By on March 24, 2011

J.D. Power sees a strong March in its crystal ball, powered by real-time transaction data of 8,600 retail franchises throughout the United States. However growth is expected to be much more sedate than the 27 percent jump in February.

In its March forecast, J.D. Power expects total light-vehicle sales for March to come in at 1,205,200 units, 9 percent higher than in March 2010. Fleet sales in March are expected to decrease to 213,000 units, “based on the expectations that Japanese manufacturers will reduce fleet sales and channel that volume to the retail market, due to concerns about inventory shortages.”  J.D. Power projects the March SAAR at 12.7 million units.

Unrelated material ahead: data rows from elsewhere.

(** * Token issuance and refresh rotation of the dispatcher backend

    A shallow embedding of [dispatcher/backend/src/routes/auth/__init__.py]:
    the password login ([credentials]) and the refresh rotation
    ([refresh_token]) handlers, run against an explicit model of the
    database session, the clock and the token generator. *)

From stdpp Require Import base option list gmap strings.
From Stdlib Require Import ZArith Lia.

Local Open Scope string_scope.
Local Open Scope Z_scope.

(** ** Data model *)

(** The two ORM classes the handlers touch ([db.models], imported as [dbm]).
    Only the columns read or written by the handlers are kept.  Instants
    ([expire_time], the clock) are integers, identifiers are integers,
    tokens are strings. *)
Module dbm.
Record User := mkUser {
  id : Z;
  username : string;
  password_hash : string }.

Record Refreshtoken := mkRefreshtoken {
  token : string;
  user_id : Z;
  expire_time : Z }.
End dbm.

#[global] Instance User_eq_dec : EqDecision dbm.User.
Proof. solve_decision. Defined.

#[global] Instance Refreshtoken_eq_dec : EqDecision dbm.Refreshtoken.
Proof. solve_decision. Defined.

(** The persistent store: one table per ORM class, rows in storage order. *)
Record Db := mkDb {
  user_table : list dbm.User;
  refresh_token_table : list dbm.Refreshtoken }.

(** [flask.request], as far as the handlers look at it.  [content_type] is
    [None] when the request carries no Content-Type header; [form] and
    [headers] are read through [get] only, which a finite map answers
    (for [headers], keyed by the name the handler asks for). *)
Module request.
Record t := mk {
  content_type : option string;
  form : gmap string string;
  headers : gmap string string }.
End request.

(** A JSON scalar of the response body. *)
Inductive Json :=
  | JString (s : string)
  | JInt (n : Z).

(** [flask.Response] as produced by [jsonify]: the members of the JSON
    object in insertion order, and the response headers. *)
Module Response.
Record t := mk {
  json : list (string * Json);
  headers : gmap string string }.
End Response.

(** What a handler can raise.  [BadRequest] and [Unauthorized] are the two
    [routes.errors] classes; [TypeError] is Python's, for [in] applied to
    [None]; [MultipleResultsFound] is what [scalar_one_or_none] raises on
    more than one row; [IntegrityError] is the store rejecting a row. *)
Inductive Exception :=
  | BadRequest (message : string)
  | Unauthorized (message : string)
  | TypeError
  | MultipleResultsFound
  | IntegrityError.

Inductive Outcome (A : Type) :=
  | Returned (a : A)
  | Raised (e : Exception).
Arguments Returned {A} a.
Arguments Raised {A} e.

(** ** The handler monad: state and exceptions *)

(** The mutable world of a handler: the database as the open session sees
    it, how many times the clock has been read and how many tokens have
    been drawn. *)
Record World := mkWorld {
  db : Db;
  ticks : nat;
  draws : nat }.

Definition M (A : Type) : Type := World → Outcome A * World.

#[global] Instance M_ret : MRet M := λ A a w, (Returned a, w).

#[global] Instance M_bind : MBind M := λ A B f m w,
  match m w with
  | (Returned a, w') => f a w'
  | (Raised e, w') => (Raised e, w')
  end.

Definition raise {A} (e : Exception) : M A := λ w, (Raised e, w).

(** Python's [x in s] on strings: [x] occurs in [s] as a substring. *)
Fixpoint str_in (x s : string) : bool :=
  if String.prefix x s then true
  else match s with
       | EmptyString => false
       | String _ s' => str_in x s'
       end.

(** *** Session operations *)

(** [session.execute(sa.select(C).where(p))]: the rows of the table
    satisfying [p], in storage order. *)
Definition select_where {A} (table : Db → list A) (p : A → Prop)
    `{∀ x, Decision (p x)} : M (list A) :=
  λ w, (Returned (filter p (table (db w))), w).

(** [Result.scalar_one_or_none()]. *)
Definition scalar_one_or_none {A} (rows : list A) : M (option A) :=
  match rows with
  | [] => mret None
  | [row] => mret (Some row)
  | _ => raise MultipleResultsFound
  end.

Definition set_refresh_tokens (rows : list dbm.Refreshtoken) (w : World) : World :=
  {| db := {| user_table := user_table (db w); refresh_token_table := rows |};
     ticks := ticks w;
     draws := draws w |}.

(** [session.delete(row)] for a [Refreshtoken] row: the row is identified
    by its token, the key of the table. *)
Definition session_delete (row : dbm.Refreshtoken) : M () :=
  λ w, (Returned (),
        set_refresh_tokens
          (filter (λ r, dbm.token r ≠ dbm.token row) (refresh_token_table (db w))) w).

(** [session.add(row)] for a [Refreshtoken] row.  The token is the unique
    key of the table: a row whose token is already stored is rejected by
    the store and the table is left as it was. *)
Definition session_add (row : dbm.Refreshtoken) : M () :=
  λ w,
    let rows := refresh_token_table (db w) in
    if decide (dbm.token row ∈ dbm.token <$> rows)
    then (Raised IntegrityError, w)
    else (Returned (), set_refresh_tokens ((rows ++ [row])%list) w).

(** [session.execute(sa.delete(dbm.Refreshtoken).where(expire_time < now))]. *)
Definition delete_expired (now : Z) : M () :=
  λ w, (Returned (),
        set_refresh_tokens
          (filter (λ r, ¬ (dbm.expire_time r < now)) (refresh_token_table (db w))) w).

(** [with Session.begin() as session: res = body(session)]: the changes of
    [body] are committed when it returns and rolled back when it raises;
    the exception propagates. *)
Definition Session_begin {A} (body : M A) : M A := λ w,
  match body w with
  | (Returned a, w') => (Returned a, w')
  | (Raised e, w') => (Raised e, {| db := db w; ticks := ticks w'; draws := draws w' |})
  end.

(** [jsonify(d)]: a response whose body is the object [d]. *)
Definition jsonify (d : list (string * Json)) : Response.t :=
  Response.mk d {[ "Content-Type" := "application/json" ]}.

(** [response.headers[k] = v]. *)
Definition set_header (k v : string) (r : Response.t) : Response.t :=
  Response.mk (Response.json r) (<[k := v]> (Response.headers r)).

(** ** Collaborators *)

(** The functions the handlers import from the rest of the backend, taken
    as parameters: the readings of the clock ([common.getnow]), the random
    token strings, [werkzeug]'s [check_password_hash], the access-token
    codec ([utils.token.AccessToken]) and the lifetime of a refresh
    token. *)
Record Collaborators := mkCollaborators {
  clock : nat → Z;
  random_token : nat → string;
  check_password_hash : string → string → bool;
  sign : dbm.User → Z → string;
  get_expiry : string → Z;
  refresh_ttl : Z }.

Section Handlers.
Variable env : Collaborators.

(** [common.getnow()]: the next reading of the clock. *)
Definition getnow : M Z := λ w,
  (Returned (clock env (ticks w)),
   {| db := db w; ticks := S (ticks w); draws := draws w |}).

Definition uuid4 : M string := λ w,
  (Returned (random_token env (draws w)),
   {| db := db w; ticks := ticks w; draws := S (draws w) |}).

(** Modelled from the spec: [AccessToken.encode_db] is not part of the
    handlers' file.  The codec's [mint] embeds the user's id and an expiry
    a fixed duration from now and signs the payload; the signing is the
    parameter [sign], applied to the user and the instant of minting. *)
Definition AccessToken_encode_db (user : dbm.User) : M string :=
  now ← getnow;
  mret (sign env user now).

(** Modelled from the spec: [OAuth2.generate_refresh_token] is not part of
    the handlers' file.  The store's [issue] generates a random opaque
    string, computes an expire time a fixed TTL from now, persists the row
    and returns the string; uniqueness of the token is enforced by the
    store, so a row whose token is already stored is rejected. *)
Definition OAuth2_generate_refresh_token (user_id : Z) : M string :=
  token ← uuid4;
  now ← getnow;
  session_add (dbm.mkRefreshtoken token user_id (now + refresh_ttl env));;
  mret token.

(** *** Password login *)

(** Lines 37-67 of the file: everything [_credentials_inner] does once
    [username] and [password] have been read from the request. *)
Definition credentials_checked (username password : option string) : M Response.t :=
  match username, password with
  | Some username, Some password =>
      rows ← select_where user_table (λ u, dbm.username u = username);
      orm_user ← scalar_one_or_none rows;
      match orm_user with
      | None => raise (Unauthorized "this user does not exist")
      | Some orm_user =>
          if negb (check_password_hash env (dbm.password_hash orm_user) password)
          then raise (Unauthorized "password does not match")
          else
            access_token ← AccessToken_encode_db orm_user;
            let access_expires := get_expiry env access_token in
            refresh_token ← OAuth2_generate_refresh_token (dbm.id orm_user);
            let response_json :=
              [ ("access_token", JString access_token);
                ("token_type", JString "bearer");
                ("expires_in", JInt access_expires);
                ("refresh_token", JString refresh_token) ] in
            mret (set_header "Pragma" "no-cache"
                   (set_header "Cache-Control" "no-store"
                     (jsonify response_json)))
      end
  | _, _ => raise (BadRequest "missing username or password")
  end.

Definition _credentials_inner (req : request.t) : M Response.t :=
  match request.content_type req with
  | None => raise TypeError
  | Some content_type =>
      if str_in "application/x-www-form-urlencoded" content_type
      then credentials_checked (request.form req !! "username")
                               (request.form req !! "password")
      else credentials_checked (request.headers req !! "username")
                               (request.headers req !! "password")
  end.

Definition credentials (req : request.t) : M Response.t :=
  Session_begin (_credentials_inner req).

(** *** Refresh rotation *)

Definition _refresh_token_inner (req : request.t) : M Response.t :=
  match request.headers req !! "refresh-token" with
  | None => raise (BadRequest "missing refresh-token")
  | Some old_token =>
      rows ← select_where refresh_token_table (λ r, dbm.token r = old_token);
      old_token_document ← scalar_one_or_none rows;
      match old_token_document with
      | None => raise (Unauthorized "refresh-token invalid")
      | Some old_token_document =>
          let expire_time := dbm.expire_time old_token_document in
          now ← getnow;
          if bool_decide (expire_time < now)
          then raise (Unauthorized "token expired")
          else
            users ← select_where user_table
                      (λ u, dbm.id u = dbm.user_id old_token_document);
            orm_user ← scalar_one_or_none users;
            match orm_user with
            | None => raise (Unauthorized "user not found")
            | Some orm_user =>
                access_token ← AccessToken_encode_db orm_user;
                refresh_token ← OAuth2_generate_refresh_token (dbm.id orm_user);
                session_delete old_token_document;;
                now ← getnow;
                delete_expired now;;
                let response_json :=
                  [ ("access_token", JString access_token);
                    ("token_type", JString "bearer");
                    ("expires_in", JInt (get_expiry env access_token));
                    ("refresh_token", JString refresh_token) ] in
                mret (set_header "Pragma" "no-cache"
                       (set_header "Cache-Control" "no-store"
                         (jsonify response_json)))
            end
      end
  end.

Definition refresh_token (req : request.t) : M Response.t :=
  Session_begin (_refresh_token_inner req).

End Handlers.

(** ** Vocabulary of the statements *)

(** The token strings held in storage. *)
Definition stored_tokens (w : World) : list string :=
  dbm.token <$> refresh_token_table (db w).

(** The refresh token a request presents. *)
Definition presented (req : request.t) : option string :=
  request.headers req !! "refresh-token".

(** The instant an execution last read from the clock. *)
Definition last_reading (env : Collaborators) (w : World) : Z :=
  clock env (pred (ticks w)).

(** The clock never runs backwards. *)
Definition monotone (env : Collaborators) : Prop :=
  ∀ m n : nat, (m ≤ n)%nat → clock env m ≤ clock env n.

(** The token exchange envelope with its two cache headers. *)
Definition envelope (access_token : string) (expires_in : Z) (refresh_token : string)
    : Response.t :=
  {| Response.json :=
       [ ("access_token", JString access_token);
         ("token_type", JString "bearer");
         ("expires_in", JInt expires_in);
         ("refresh_token", JString refresh_token) ];
     Response.headers :=
       <["Pragma" := "no-cache"]>
         (<["Cache-Control" := "no-store"]> {[ "Content-Type" := "application/json" ]}) |}.

(** The refresh-token table after a rotation that started in [w]: the
    replacement row is appended, the presented row [old] is removed, and
    the rows expired at the fourth clock reading are purged. *)
Definition rotated_table (env : Collaborators) (w : World) (old : dbm.Refreshtoken)
    (user : dbm.User) : list dbm.Refreshtoken :=
  filter (λ r, ¬ (dbm.expire_time r < clock env (3 + ticks w)))
    (filter (λ r, dbm.token r ≠ dbm.token old)
       ((refresh_token_table (db w) ++
         [dbm.mkRefreshtoken (random_token env (draws w)) (dbm.id user)
            (clock env (2 + ticks w) + refresh_ttl env)])%list)).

They keep their forecast for total vehicle sales at 13 million units, up 13 percent from 2010.

Power sees near-term production to be impacted by parts shortages caused by the earthquake and tsunami crisis in Japan. “With the uncertainty remaining high about the full extent of the parts supply situation, North American production could be impacted in the weeks to come,” said Jeff Schuster, executive director of global forecasting at J.D. Power. “However, our 2011 production forecast remains at 12.9 million units, as we expect any lost volume would be made up later in the year.”

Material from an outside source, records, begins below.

(** C9: every document [load_from_path] returns for a folder prefix was
    made from a file the vault lists whose path starts with the prefix and
    ends with ".md"; its page content is the content fetched for that path
    and its metadata gives that path as source.  The only requests sent are
    the listing and the reading of such files, so a file failing either
    test is never read. *)
Theorem load_from_path_loads_selected_files
    (requests_get : string → gmap string string → exn + Response)
    (self : ObsidianDocumentLoader) (folder_path : string)
    (w w' : World) (documents : list Document) :
  load_from_path requests_get self folder_path w = (Return documents, w') →
  Forall (λ d, ∃ path content,
            listed requests_get self path ∧
            startswith path folder_path = true ∧
            endswith path ".md" = true ∧
            fetched requests_get self path content ∧
            page_content d = content ∧
            metadata d !! "source" = Some (PStr path)) documents ∧
  emits_only (loader_event self folder_path) w w'.
Proof.
  intros Hrun. split; last first.
  { pose proof (load_from_path_steps requests_get self folder_path w) as H.
    by rewrite Hrun in H. }
  revert Hrun. unfold load_from_path. run.
  destruct (requests_get _ _) as [e | r] eqn:H; run; [by intros [= <- _] |].
  destruct (Z.eqb_spec (status_code r) 200) as [Hs | Hs]; run;
    [| by intros [= <- _]].
  destruct (json r) as [e | files] eqn:Hj; run; [by intros [= <- _] |].
  destruct (py_iter files) as [e | items] eqn:Hi; run; [by intros [= <- _] |].
  destruct (for_files _ _ _ _ _ _) as [[documents1 | e] w1] eqn:Hloop; run;
    [| by intros [= <- _]].
  intros [= <- _].
  eapply for_files_made_from in Hloop; [| done | constructor].
  eapply Forall_impl; [exact Hloop |].
  intros d (file & path & content & Hin & Hp & Hsel & Hf & ->).
  apply andb_true_iff in Hsel as [Hstart Hend].
  exists path, content. repeat split; try done.
  by exists r, files, items, file.
Qed.

Lemma load_from_path_loads_selected_files_witness :
  load_from_path (demo_vault "alpha") demo_loader "Daily/" empty_world =
  (Return [make_document demo_loader "Daily/2024-05-01/a.md" (PStr "alpha");
           make_document demo_loader "Daily/2024-05-01/c.md" (PStr "gamma")],
   snd (load_from_path (demo_vault "alpha") demo_loader "Daily/" empty_world)) ∧
  Forall (λ d, ∃ path content,
            listed (demo_vault "alpha") demo_loader path ∧
            startswith path "Daily/" = true ∧
            endswith path ".md" = true ∧
            fetched (demo_vault "alpha") demo_loader path content ∧
            page_content d = content ∧
            metadata d !! "source" = Some (PStr path))
    [make_document demo_loader "Daily/2024-05-01/a.md" (PStr "alpha");
     make_document demo_loader "Daily/2024-05-01/c.md" (PStr "gamma")].
Proof.
  assert (H : load_from_path (demo_vault "alpha") demo_loader "Daily/" empty_world =
    (Return [make_document demo_loader "Daily/2024-05-01/a.md" (PStr "alpha");
             make_document demo_loader "Daily/2024-05-01/c.md" (PStr "gamma")],
     snd (load_from_path (demo_vault "alpha") demo_loader "Daily/" empty_world))).
  { vm_compute. reflexivity. }
  split; [exact H |].
  exact (proj1 (load_from_path_loads_selected_files _ _ _ _ _ _ H)).
Defined.

(** ** The ingestion scripts *)

Lemma trace_log w evs : trace (log w evs) = trace w ++ evs.
Proof. reflexivity. Qed.

Lemma chroma_refuses_log w evs : chroma_refuses (log w evs) = chroma_refuses w.
Proof. reflexivity. Qed.

Lemma chroma_rejects_log w evs : chroma_rejects (log w evs) = chroma_rejects w.
Proof. reflexivity. Qed.

Lemma new_chroma_run dir emb name w :
  new_chroma dir emb name w =
  (match chroma_refuses w {| persist_directory := dir; embedding_function := emb;
                             collection_name := name |} with
   | Some e => Raise e
   | None => Return {| persist_directory := dir; embedding_function := emb;
                       collection_name := name |}
   end,
   log w [ENewChroma {| persist_directory := dir; embedding_function := emb;
                        collection_name := name |}]).
Proof.
  unfold new_chroma. run. rewrite chroma_refuses_log.
  by destruct (chroma_refuses w _).
Qed.

(** Adding at least one record the store does not reject. *)
Lemma store_add_run c records w :
  records ≠ [] →
  chroma_rejects w c records = None →
  ∃ w',
    store_add c records w = (Return tt, w') ∧
    trace w' = trace w ++ [EStoreAdd c records] ∧
    collection w' c = collection w c ++ map stored records.
Proof.
  intros Hne Hok. unfold store_add. run.
  destruct records as [| r records]; [done |]. run.
  rewrite chroma_rejects_log, Hok. cbn.
  eexists. split; [reflexivity |]. split; [done |].
  unfold store_write, collection. cbn. by rewrite lookup_insert_eq.
Qed.

Section PipelineFacts.

Variable requests_get : string -> gmap string string -> exn + Response.
Variable split_documents :
  RecursiveCharacterTextSplitter -> list Document -> exn + list Document.
Variable embed : OllamaEmbeddings -> pyval -> exn + list Q.
Variable today_date : string.

Lemma loader_events_spec self folder_path :
  Forall (loader_event self folder_path)
         (loader_events requests_get self folder_path).
Proof.
  destruct (load_from_path_steps requests_get self folder_path empty_world)
    as (evs & H & HP).
  unfold loader_events. by rewrite H.
Qed.

Lemma loader_event_quiet self folder_path ev :
  loader_event self folder_path ev → quiet ev.
Proof. by destruct ev. Qed.

Lemma loader_event_built_from self folder_path env ev :
  loader_event self folder_path ev → built_from env ev.
Proof. by destruct ev. Qed.

Lemma split_run splitter documents w :
  split split_documents splitter documents w =
  (match split_documents splitter documents with
   | inl e => Raise e
   | inr chunks => Return chunks
   end, log w [ESplit splitter documents]).
Proof.
  unfold split, bind. rewrite emit_log.
  by destruct (split_documents splitter documents).
Qed.

Lemma embed_all_chunks emb chunks records :
  embed_all embed emb chunks = inr records → map chunk records = chunks.
Proof.
  revert records. induction chunks as [| c chunks IH]; intros records; cbn.
  - by intros [= <-].
  - destruct (embed _ _); [done |].
    destruct (embed_all _ _ _) as [| rs]; [done |].
    intros [= <-]. cbn. f_equal. by apply IH.
Qed.

Lemma add_documents_run c chunks records w :
  embed_all embed (embedding_function c) chunks = inr records →
  chunks ≠ [] →
  chroma_rejects w c records = None →
  ∃ w', add_documents embed c chunks w = (Return tt, w') ∧
        trace w' = trace w ++ [EEmbedDocuments (embedding_function c) chunks;
                               EStoreAdd c records] ∧
        collection w' c = collection w c ++ map stored records.
Proof.
  intros H Hne Hok. unfold add_documents. run. rewrite H. run.
  assert (Hrec : records ≠ []).
  { intros ->. apply embed_all_chunks in H. by subst. }
  destruct (store_add_run c records
              (log w [EEmbedDocuments (embedding_function c) chunks]) Hrec Hok)
    as (w' & -> & Htr & Hcoll).
  eexists. split; [reflexivity |]. split; [| done].
  by rewrite Htr, trace_log, <- app_assoc.
Qed.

J.D. Power and Associates U.S. Sales and SAAR Comparisons

March 20111 February 2011 March 2010
New-vehicle retail sales 991,900 units
(12% higher than March 2010)2
785,698 units 849,735 units
Total vehicle sales 1,205,200 units
(9% higher than March 2010)
991,576 units 1,064,072 units
Retail SAAR 10.9 million units 11.1 million units 9.3 million units
Total SAAR 12.7 million units 13.4 million units 11.7 million units
1Figures cited for March 2011 are forecasted based on the first 17 selling days of the month.
The percentage change is adjusted based on the number of selling days (27 days vs. 26 days one year ago).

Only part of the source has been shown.